Currently, there are many types of businesses operating and regulated by Vietnamese law. Common types of businesses include sole proprietorship, joint stock company, limited liability company, partnership. Accordingly, each type of enterprise has its own systematic organizational structure and development goals in accordance with the law. However, during the operation and operation of the business, there may be major changes. For example, the transformation of the type may occur in enterprises according to the provisions of the law. Which converts from a limited liability company to a joint stock company. Bi Law Firm invites readers to follow the following article.
1. Concepts
According to Article 46 of the Enterprise Law 2020, a limited liability company with two or more members is an enterprise with between 02 and 50 members who are organizations and individuals. Members are responsible for debts and other property obligations of the enterprise within the amount of capital contributed to the enterprise, except for the case specified in Clause 4, Article 47 of the Enterprise Law 2020.
According to Article 74 of the Enterprise Law 2020, a single-member limited liability company is an enterprise owned by an organization or individual (hereinafter referred to as the company owner). The company owner is responsible for the company’s debts and other property obligations to the extent of the company’s charter capital.
According to Article 111 of the Enterprise Law 2020, a joint-stock company is an enterprise in which the charter capital is divided into equal parts called shares; Shareholders can be organizations or individuals; the minimum number of shareholders is 03 and there is no limit to the maximum number; Shareholders are only responsible for the debts and other property obligations of the enterprise to the extent of the amount of capital contributed to the enterprise.
2. Cases of converting a limited liability company into a joint stock company
A limited liability company may be converted into a joint stock company by the following methods:
- Converting into a joint stock company without mobilizing other organizations and individuals to contribute capital, not selling contributed capital to other organizations or individuals;
- Converting into a joint stock company by mobilizing other organizations and individuals to contribute capital;
- Converting into a joint stock company by selling all or part of the contributed capital to one or several other organizations and individuals;
- Combine the above method and other methods.
3. Procedures for conversion from a limited liability company to a joint stock company
Step 1: Prepare a complete set of documents including the following documents:
- Application for business registration
- Charter of joint stock company
- List of founding shareholders and list of shareholders being foreign investors of joint-stock companies.

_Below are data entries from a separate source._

(* ===== verification/PatchFs.v ===== *)
(** * Applying hunks to a file system: [apply-patch/src/lib.rs]

    [apply_patch], [apply_hunks] and [apply_hunks_to_files], over any path type and
    any file system that implement the interfaces the Rust code is generic in.  The
    file system is an explicit state [W]; a handler returns the new state, the
    delta it accumulated and its result, errors included.  The outer [option] is
    [None] where the code would panic. *)

From Stdlib Require Import String.
From stdpp Require Import base option list numbers gmap.
From S2P Require Import Prelude SeekSequence PatchParser PatchApply.

(** ** Interfaces *)

(** [codex_utils_path_uri::PathUri], as far as this crate uses it: [join] with a
    patch path (an error is its message), [parent], and the native spelling. *)
Class PathUri (P : Type) : Type := {
  uri_join : P → str → result str P;
  uri_parent : P → option P;
  inferred_native_path_string : P → str;
}.

Record FileMetadata : Type := mkMetadata {
  is_directory : bool;
  is_file : bool;
  is_symlink : bool;
}.

(** [codex_file_system::ExecutorFileSystem]: the operations the crate calls.
    [fs_remove] is the call with [recursive: false, force: false] and
    [fs_create_directory] the one with [recursive: true]. *)
Class ExecutorFileSystem (P W : Type) : Type := {
  read_file_text : W → P → result IoSource str;
  get_metadata : W → P → result IoSource FileMetadata;
  write_file : W → P → str → W * result IoSource unit;
  fs_remove : W → P → W * result IoSource unit;
  fs_create_directory : W → P → W * result IoSource unit;
}.

(** [std::io::Write] on the two output streams. *)
Class IoWrite (O : Type) : Type := {
  write_str : O → str → O * result IoSource unit;
}.

(** ** Data *)

Inductive AppliedPatchFileChange (P : Type) : Type :=
| ChangeAdd (content : str) (overwritten_content : option str)
| ChangeDelete (content : str)
| ChangeUpdate (move_path : option P) (old_content : str)
    (overwritten_move_content : option str) (new_content : str).
Arguments ChangeAdd {P} _ _.
Arguments ChangeDelete {P} _.
Arguments ChangeUpdate {P} _ _ _ _.

Record AppliedPatchChange (P : Type) : Type := mkChange {
  change_path : P;
  change_kind : AppliedPatchFileChange P;
}.
Arguments mkChange {P} _ _.
Arguments change_path {P} _.
Arguments change_kind {P} _.

Record AppliedPatchDelta (P : Type) : Type := mkDelta {
  delta_changes : list (AppliedPatchChange P);
  delta_exact : bool;
}.
Arguments mkDelta {P} _ _.
Arguments delta_changes {P} _.
Arguments delta_exact {P} _.

Definition empty_delta {P} : AppliedPatchDelta P := mkDelta [] true.

(** [AppliedPatchDelta::append]. *)
Definition delta_append {P} (d other : AppliedPatchDelta P) : AppliedPatchDelta P :=
  mkDelta (delta_changes d ++ delta_changes other) (delta_exact d && delta_exact other).

Definition push_change {P} (d : AppliedPatchDelta P) (c : AppliedPatchChange P)
  : AppliedPatchDelta P := mkDelta (delta_changes d ++ [c]) (delta_exact d).

Definition set_exact {P} (d : AppliedPatchDelta P) (exact : bool) : AppliedPatchDelta P :=
  mkDelta (delta_changes d) exact.

Record AffectedPaths : Type := mkAffected {
  added : list str;
  modified : list str;
  deleted : list str;
}.

Definition add_added (a : AffectedPaths) (p : str) : AffectedPaths :=
  mkAffected (added a ++ [p]) (modified a) (deleted a).
Definition add_modified (a : AffectedPaths) (p : str) : AffectedPaths :=
  mkAffected (added a) (modified a ++ [p]) (deleted a).
Definition add_deleted (a : AffectedPaths) (p : str) : AffectedPaths :=
  mkAffected (added a) (modified a) (deleted a ++ [p]).

(** [anyhow::Error]: an I/O error under a context, which [downcast_ref] still finds,
    or any other error by its message. *)
Inductive AnyError : Type :=
| IoContext (context : str) (source : IoSource)
| PlainError (message : str).

Definition any_error_string (e : AnyError) : str :=
  match e with IoContext context _ => context | PlainError message => message end.

(** [ParseError]'s [Display]. *)
Definition parse_error_string (e : ParseError) : str :=
  match e with
  | InvalidPatchError message => lit "invalid patch: " ++ message
  | InvalidHunkError message n =>
      lit "invalid hunk at line " ++ decimal (N.of_nat n) ++ lit ", " ++ message
  end.

(** [ApplyPatchError]'s [Display]. *)
Definition apply_patch_error_string (e : ApplyPatchError) : str :=
  match e with
  | ParseErr e => parse_error_string e
  | IoErr context source => context ++ lit ": " ++ io_message source
  | ComputeReplacements message => message
  | PathUriErr message => message
  | ImplicitInvocation =>
      lit "patch detected without explicit call to apply_patch. Rerun as ["
      ++ [34%N] ++ lit "apply_patch" ++ [34%N] ++ lit ", " ++ [34%N] ++ lit "<patch>" ++ [34%N]
      ++ lit "]"
  end.

Definition is_not_found (e : IoSource) : bool :=
  match io_kind e with NotFound => true | _ => false end.

(** [Result::with_context] on an I/O result. *)
Definition with_context {A} (context : str) (r : result IoSource A) : result AnyError A :=
  match r with Ok a => Ok a | Err e => Err (IoContext context e) end.

(** ** Operations *)

Section apply.
Context {P W O : Type}.
Context `{!PathUri P, !ExecutorFileSystem P W, !IoWrite O}.

Definition failed_to (what : string) (path : P) : str :=
  lit what ++ inferred_native_path_string path.

Definition note_existing_path_delta_support (w : W) (path : P) (exact : bool) : bool :=
  match get_metadata w path with
  | Ok m => if is_file m && negb (is_symlink m) then exact else false
  | Err e => if is_not_found e then exact else false
  end.

Definition read_optional_file_text_for_delta (w : W) (path : P) (exact : bool)
  : option str * bool :=
  let exact := note_existing_path_delta_support w path exact in
  match read_file_text w path with
  | Ok content => (Some content, exact)
  | Err e => if is_not_found e then (None, exact) else (None, false)
  end.

Definition ensure_not_directory (w : W) (path : P) : result IoSource unit :=
  let? m := get_metadata w path in
  if is_directory m then Err (mkIoError InvalidInput (lit "path is a directory")) else Ok tt.

Definition remove_failure_was_side_effect_free (w : W) (path : P) (expected : option str) : bool :=
  match expected with
  | Some expected_content =>
      match read_file_text w path with
      | Ok content => content ==s expected_content
      | Err _ => false
      end
  | None => false
  end.

Definition write_file_with_missing_parent_retry (w : W) (path : P) (contents : str)
  : W * result AnyError unit :=
  let write_context := failed_to "Failed to write file " path in
  match write_file w path contents with
  | (w, Ok _) => (w, Ok tt)
  | (w, Err e) =>
      if is_not_found e then
        let '(w, r) :=
          match uri_parent path with
          | Some parent =>
              let '(w, r) := fs_create_directory w parent in
              (w, with_context (failed_to "Failed to create parent directories for " path) r)
          | None => (w, Ok tt)
          end in
        match r with
        | Err e => (w, Err e)
        | Ok _ =>
            let '(w, r) := write_file w path contents in (w, with_context write_context r)
        end
      else (w, Err (IoContext write_context e))
  end.

(** [derive_new_contents_from_chunks]: the original and the new contents. *)
Definition derive_new_contents_from_chunks (w : W) (path : P) (chunks : list UpdateFileChunk)
  : option (result ApplyPatchError (str * str)) :=
  match read_file_text w path with
  | Err e => Some (Err (IoErr (failed_to "Failed to read file to update " path) e))
  | Ok original =>
      r ← derive_new_contents original (inferred_native_path_string path) chunks;
      Some (let? new := r in Ok (original, new))
  end.

(** A hunk's result: the new file system and delta, and the error if it failed. *)
Definition outcome : Type := W * AppliedPatchDelta P * result AnyError unit.

(** The [Hunk::AddFile] arm. *)
Definition apply_add (w : W) (d : AppliedPatchDelta P) (path : P) (contents : str) : outcome :=
  let '(overwritten, exact) := read_optional_file_text_for_delta w path (delta_exact d) in
  let d := set_exact d exact in
  match write_file_with_missing_parent_retry w path contents with
  | (w, Err e) => (w, set_exact d false, Err e)
  | (w, Ok _) => (w, push_change d (mkChange path (ChangeAdd contents overwritten)), Ok tt)
  end.

(** [fs.remove] with its context; on failure [exact] is updated from what is left. *)
Definition remove_checked (w : W) (d : AppliedPatchDelta P) (path : P) (context : str)
    (expected : option str) : outcome :=
  match with_context context (ensure_not_directory w path) with
  | Err e => (w, d, Err e)
  | Ok _ =>
      match fs_remove w path with
      | (w, Err e) =>
          (w, set_exact d (delta_exact d && remove_failure_was_side_effect_free w path expected),
           Err (IoContext context e))
      | (w, Ok _) => (w, d, Ok tt)
      end
  end.

(** The [Hunk::DeleteFile] arm. *)
Definition apply_delete (w : W) (d : AppliedPatchDelta P) (path : P) : outcome :=
  let d := set_exact d (note_existing_path_delta_support w path (delta_exact d)) in
  let deleted_content :=
    match read_file_text w path with Ok content => Some content | Err _ => None end in
  let d := if bool_decide (deleted_content = None) then set_exact d false else d in
  match remove_checked w d path (failed_to "Failed to delete file " path) deleted_content with
  | (w, d, Err e) => (w, d, Err e)
  | (w, d, Ok _) =>
      (w, match deleted_content with
          | Some content => push_change d (mkChange path (ChangeDelete content))
          | None => d
          end, Ok tt)
  end.

(** The move of the [Hunk::UpdateFile] arm. *)
Definition apply_move (w : W) (d : AppliedPatchDelta P) (path dest : P) (original new : str)
  : outcome :=
  let '(overwritten, exact) := read_optional_file_text_for_delta w dest (delta_exact d) in
  let d := set_exact d exact in
  match write_file_with_missing_parent_retry w dest new with
  | (w, Err e) => (w, set_exact d false, Err e)
  | (w, Ok _) =>
      let before := delta_changes d in
      let d := push_change d (mkChange dest (ChangeAdd new overwritten)) in
      match remove_checked w d path (failed_to "Failed to remove original " path) (Some original) with
      | (w, d, Err e) => (w, d, Err e)
      | (w, d, Ok _) =>
          (w, mkDelta (before ++ [mkChange path (ChangeUpdate (Some dest) original overwritten new)])
                (delta_exact d), Ok tt)
      end
  end.

(** The [Hunk::UpdateFile] arm. *)
Definition apply_update (w : W) (d : AppliedPatchDelta P) (cwd path : P) (move_path : option str)
    (chunks : list UpdateFileChunk) : option outcome :=
  let d := set_exact d (note_existing_path_delta_support w path (delta_exact d)) in
  r ← derive_new_contents_from_chunks w path chunks;
  Some match r with
       | Err e => (w, d, Err (PlainError (apply_patch_error_string e)))
       | Ok (original, new) =>
           match move_path with
           | Some dest =>
               match uri_join cwd dest with
               | Err message => (w, d, Err (PlainError message))
               | Ok dest => apply_move w d path dest original new
               end
           | None =>
               match write_file w path new with
               | (w, Err e) =>
                   (w, set_exact d false, Err (IoContext (failed_to "Failed to write file " path) e))
               | (w, Ok _) =>
                   (w, push_change d (mkChange path (ChangeUpdate None original None new)), Ok tt)
               end
           end
       end.

(** One iteration of the loop over the hunks. *)
Definition apply_hunk (w : W) (d : AppliedPatchDelta P) (cwd : P) (hunk : Hunk) : option outcome :=
  match uri_join cwd (hunk_source_path hunk) with
  | Err message => Some (w, d, Err (PlainError message))
  | Ok path =>
      match hunk with
      | AddFile _ contents => Some (apply_add w d path contents)
      | DeleteFile _ => Some (apply_delete w d path)
      | UpdateFile _ move_path chunks => apply_update w d cwd path move_path chunks
      end
  end.

Definition note_affected (a : AffectedPaths) (hunk : Hunk) : AffectedPaths :=
  match hunk with
  | AddFile _ _ => add_added a (hunk_path hunk)
  | DeleteFile _ => add_deleted a (hunk_path hunk)
  | UpdateFile _ _ _ => add_modified a (hunk_path hunk)
  end.

Fixpoint apply_hunks_loop (w : W) (d : AppliedPatchDelta P) (cwd : P) (a : AffectedPaths)
    (hunks : list Hunk) : option (W * AppliedPatchDelta P * result AnyError AffectedPaths) :=
  match hunks with
  | [] => Some (w, d, Ok a)
  | hunk :: hunks' =>
      o ← apply_hunk w d cwd hunk;
      match o with
      | (w, d, Err e) => Some (w, d, Err e)
      | (w, d, Ok _) => apply_hunks_loop w d cwd (note_affected a hunk) hunks'
      end
  end.

Definition apply_hunks_to_files (w : W) (d : AppliedPatchDelta P) (cwd : P) (hunks : list Hunk)
  : option (W * AppliedPatchDelta P * result AnyError AffectedPaths) :=
  match hunks with
  | [] => Some (w, d, Err (PlainError (lit "No files were modified.")))
  | _ :: _ => apply_hunks_loop w d cwd (mkAffected [] [] []) hunks
  end.

(** [writeln!]s in sequence, stopping at the first error. *)
Fixpoint write_lines (out : O) (ls : list str) : O * result IoSource unit :=
  match ls with
  | [] => (out, Ok tt)
  | l :: ls' =>
      match write_str out (l ++ [LF]) with
      | (out, Err e) => (out, Err e)
      | (out, Ok _) => write_lines out ls'
      end
  end.

Definition summary_lines (a : AffectedPaths) : list str :=
  [lit "Success. Updated the following files:"]
  ++ map (λ p, lit "A " ++ p) (added a)
  ++ map (λ p, lit "M " ++ p) (modified a)
  ++ map (λ p, lit "D " ++ p) (deleted a).

Definition print_summary (out : O) (a : AffectedPaths) : O * result IoSource unit :=
  write_lines out (summary_lines a).

(** [ApplyPatchError::from(std::io::Error)]. *)
Definition io_apply_error (e : IoSource) : ApplyPatchError := IoErr (lit "I/O error") e.

Definition apply_error_of_any (e : AnyError) : ApplyPatchError :=
  match e with
  | IoContext _ source => io_apply_error source
  | PlainError message => IoErr message (mkIoError OtherKind message)
  end.

(** The caller's view of a run: the file system, the two streams, and the delta on
    success or the error with the delta on failure. *)
Record run : Type := mkRun {
  run_fs : W;
  run_stdout : O;
  run_stderr : O;
  run_result : result (ApplyPatchError * AppliedPatchDelta P) (AppliedPatchDelta P);
}.

Definition apply_hunks (w : W) (cwd : P) (stdout stderr : O) (hunks : list Hunk) : option run :=
  o ← apply_hunks_to_files w empty_delta cwd hunks;
  let '(w, d, r) := o in
  Some match r with
       | Ok affected =>
           match print_summary stdout affected with
           | (stdout, Err e) => mkRun w stdout stderr (Err (io_apply_error e, d))
           | (stdout, Ok _) => mkRun w stdout stderr (Ok d)
           end
       | Err e =>
           match write_str stderr (any_error_string e ++ [LF]) with
           | (stderr, Err e') => mkRun w stdout stderr (Err (io_apply_error e', d))
           | (stderr, Ok _) => mkRun w stdout stderr (Err (apply_error_of_any e, d))
           end
       end.

Definition invalid_patch_message (e : ParseError) : str :=
  match e with
  | InvalidPatchError message => lit "Invalid patch: " ++ message
  | InvalidHunkError message n =>
      lit "Invalid patch hunk on line " ++ decimal (N.of_nat n) ++ lit ": " ++ message
  end.

Definition apply_patch (w : W) (cwd : P) (stdout stderr : O) (patch : str) : option run :=
  match parse_patch patch with
  | Ok source => apply_hunks w cwd stdout stderr (args_hunks source)
  | Err e =>
      match write_str stderr (invalid_patch_message e ++ [LF]) with
      | (stderr, Err e') => Some (mkRun w stdout stderr (Err (io_apply_error e', empty_delta)))
      | (stderr, Ok _) => Some (mkRun w stdout stderr (Err (ParseErr e, empty_delta)))
      end
  end.
End apply.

- Copy of legal papers of the individual for the legal representative of the enterprise.
- Copy of legal papers of the individual, for founding shareholders, shareholders being foreign investors are individuals; Legal papers of the organization for founding shareholders, shareholders being foreign investors are organizations; Legal documents of individuals for authorized representatives of founding shareholders, shareholders being foreign investors being organizations and documents appointing authorized representatives. (Documents of shareholders being foreign organizations and individuals must be consular legalized)
The following documents are also attached:
- Resolution, decision of the company owner for single-member limited liability companies or resolution, decision and copy of meeting minutes of the Members’ Council, for two-member limited liability companies or more on the conversion of a limited liability company into a joint stock company.
- Transfer contract or documents proving the completion of the transfer in case of share transfer; Contract of donation in case of donation of shares; A copy of the written certification of the heir’s lawful inheritance rights in case of inheritance as prescribed by law;
- Papers certifying capital contribution of new members or shareholders;
- The investment registration authority’s document approving the capital contribution, share purchase or capital contribution purchase of foreign investors or foreign-invested economic organizations, in case procedures are required to be carried out. register for capital contribution, purchase of shares or purchase of contributed capital in accordance with the Law on Investment.
Step 2: Proceed to submit the application at the business registration office within 10 days from the date of completion of the conversion or submit the application online at the website: https://dangkytinhdoanh.gov.vn.
Step 3: The enterprise is granted an enterprise registration certificate within 3 working days from the date of receipt of the application.
Step 4: Proceed to issue and change the company’s seal and make a public announcement on the national portal on business registration.